Note D - Notes Payable (continued)
Mortgage notes payable totalling $38,489,456 are nonrecourse and are secured by
pledge of certain of the Partnership s investment properties and by pledge of
revenues from the respective investment properties. Certain of the notes
include prepayment penalties if repaid prior to maturity.
Scheduled principal payments of notes payable subsequent to December 31, 1995,
are as follows:
1996 $14,369,308
1997 14,193,889
1998 4,714,987
1999 189,080
2000 208,704
Thereafter 13,889,981
$47,565,949
Note E - Income Taxes
Taxable income or loss of the Partnership is reported in the income tax returns
of its partners. Accordingly, no provision for income taxes is made in the
financial statements of the Partnership.
Differences between the net loss as reported and Federal taxable income (loss)
result primarily from (1) amortization of loan discounts, (2) depreciation over
different methods and lives and on differing cost bases of the properties, (3)
change in rental income received in advance. The following is a reconciliation
of reported net loss and Federal taxable income (loss):
1995 1994
Net loss as reported $(3,293,340) $(1,331,933)
Add (deduct):
Depreciation differences 863,414 1,101,510
Unearned income (47,670) 88,110
Discounts on notes payable 59,729 88,483
Book-tax difference on
sale/foreclosures (221,156) 652,848
Book-tax difference on investments -- (445,854)
Other 67,037 64,472
Federal taxable (loss) income $(2,571,986) $ 217,636
Federal taxable (loss) income per
limited partnership unit $ (57.69) $ 4.88
Note E - Income Taxes (continued)
The following is a reconciliation between the Partnership's reported amounts and
Federal tax basis of net assets and liabilities:
Net liabilities as reported $(24,991,245)
Land and buildings (23,485)
Accumulated depreciation (323,586)
Syndication and distribution costs 6,046,556
Other (136,352)
Net liabilities - Federal tax basis $(19,428,112)

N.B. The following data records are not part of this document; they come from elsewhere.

(* ===== verification/Domain.v ===== *)
(** * Domain: [services/indexer/internal/domain]

    The value objects of the read model: wallet addresses, token ids and the
    certificate with its invariants. *)
From Stdlib Require Import Ascii.
From S2P Require Import Prelude GoStrings GoTime.

Local Open Scope Z_scope.

(** ** address.go *)

Definition hexPrefix : string := "0x".
Definition addrHexLen : Z := 40.
Definition zeroAddrHex : string := "0x0000000000000000000000000000000000000000".

(** The field is private: outside the package an [Address] is the result of
    [NewAddress] or the zero value [Address{}]. *)
Record Address := mkAddress { hex : string }.

#[export] Instance Address_eq_dec : EqDecision Address.
Proof. solve_decision. Defined.

Definition zero_Address : Address := mkAddress "".

Definition isHexRune (c : Z) : bool := between 48 57 c || between 97 102 c.

Definition invalid_address (post : list piece) : error := EWrap [] (ENew ErrInvalidAddress) post.

(** [for _, c := range body { if !ok(c) { return err(c) } }] *)
Fixpoint check_runes (ok : Z → bool) (err : Z → error) (rs : list (Z * string)) : result unit :=
  match rs with
  | [] => Ok tt
  | (c, _) :: rs => if negb (ok c) then Err (err c) else check_runes ok err rs
  end.

Definition NewAddress (s : string) : result Address :=
  let s := TrimSpace (ToLower s) in
  if negb (HasPrefix s hexPrefix) then
    Err (invalid_address [PLit ": missing 0x prefix"])
  else
    let body := str_drop (String.length hexPrefix) s in
    if negb (len body =? addrHexLen) then
      Err (invalid_address [PLit ": want 40 hex chars, got "; PInt (len body)])
    else
      _ ← check_runes isHexRune
            (λ c, invalid_address [PLit ": non-hex character "; PRune c]) (runes body);
      mret (mkAddress s).

Definition Address_String (a : Address) : string := hex a.

Definition Address_IsZero (a : Address) : bool :=
  bool_decide (hex a = zeroAddrHex) || bool_decide (hex a = "").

Note F - Transactions with Affiliated Parties
The Partnership has no employees and is dependent on the Managing General
Partner and its affiliates for the management and administration of all
Partnership activities. The Partnership Agreement provides for payments to
affiliates for services and as reimbursement of certain expenses incurred by
affiliates on behalf of the Partnership.
The following payments were made to the Managing General Partner and affiliates
in 1995 and 1994:
1995 1994
Property management fees $231,168 $226,742
Reimbursement for services of
affiliates, including $757,664
accrued at December 31, 1995 182,534 287,244
The Partnership insures its properties under a master policy through an agency
and insurer unaffiliated with the Managing General Partner. An affiliate of the
Managing General Partner acquired, in the acquisition of a business, certain
financial obligations from an insurance agency which were later acquired by the
agent who placed the current year's master policy. The current agent assumed
the financial obligations to the affiliate of the Managing General Partner, who
receives payments on these obligations from the agent. The amount of the
Partnership's insurance premiums accruing to the benefit of the affiliate of the
Managing General Partner by virtue of the agent's obligations is not
significant.
In November 1992, Angeles Acceptance Pool, L.P. ("AAP"), a Delaware limited
partnership was organized to acquire and hold the obligations evidencing the
working capital loans previously provided to the Partnership by Angeles Capital
Investments, Inc. ("ACII"). Angeles Corporation is the 99% limited partner of
AAP and Angeles Acceptance Directives, Inc., an affiliate of the Managing
General Partner, was, until April 14, 1995, the 1% general partner of AAP. On
April 14, 1995, as part of a settlement of claims between affiliates of the
Managing General Partner and Angeles AAP resigned as general partner of AAP and
simultaneously received a 1/2% limited partner interest in AAP. An affiliate of
Angeles now serves as the general partner of AAP.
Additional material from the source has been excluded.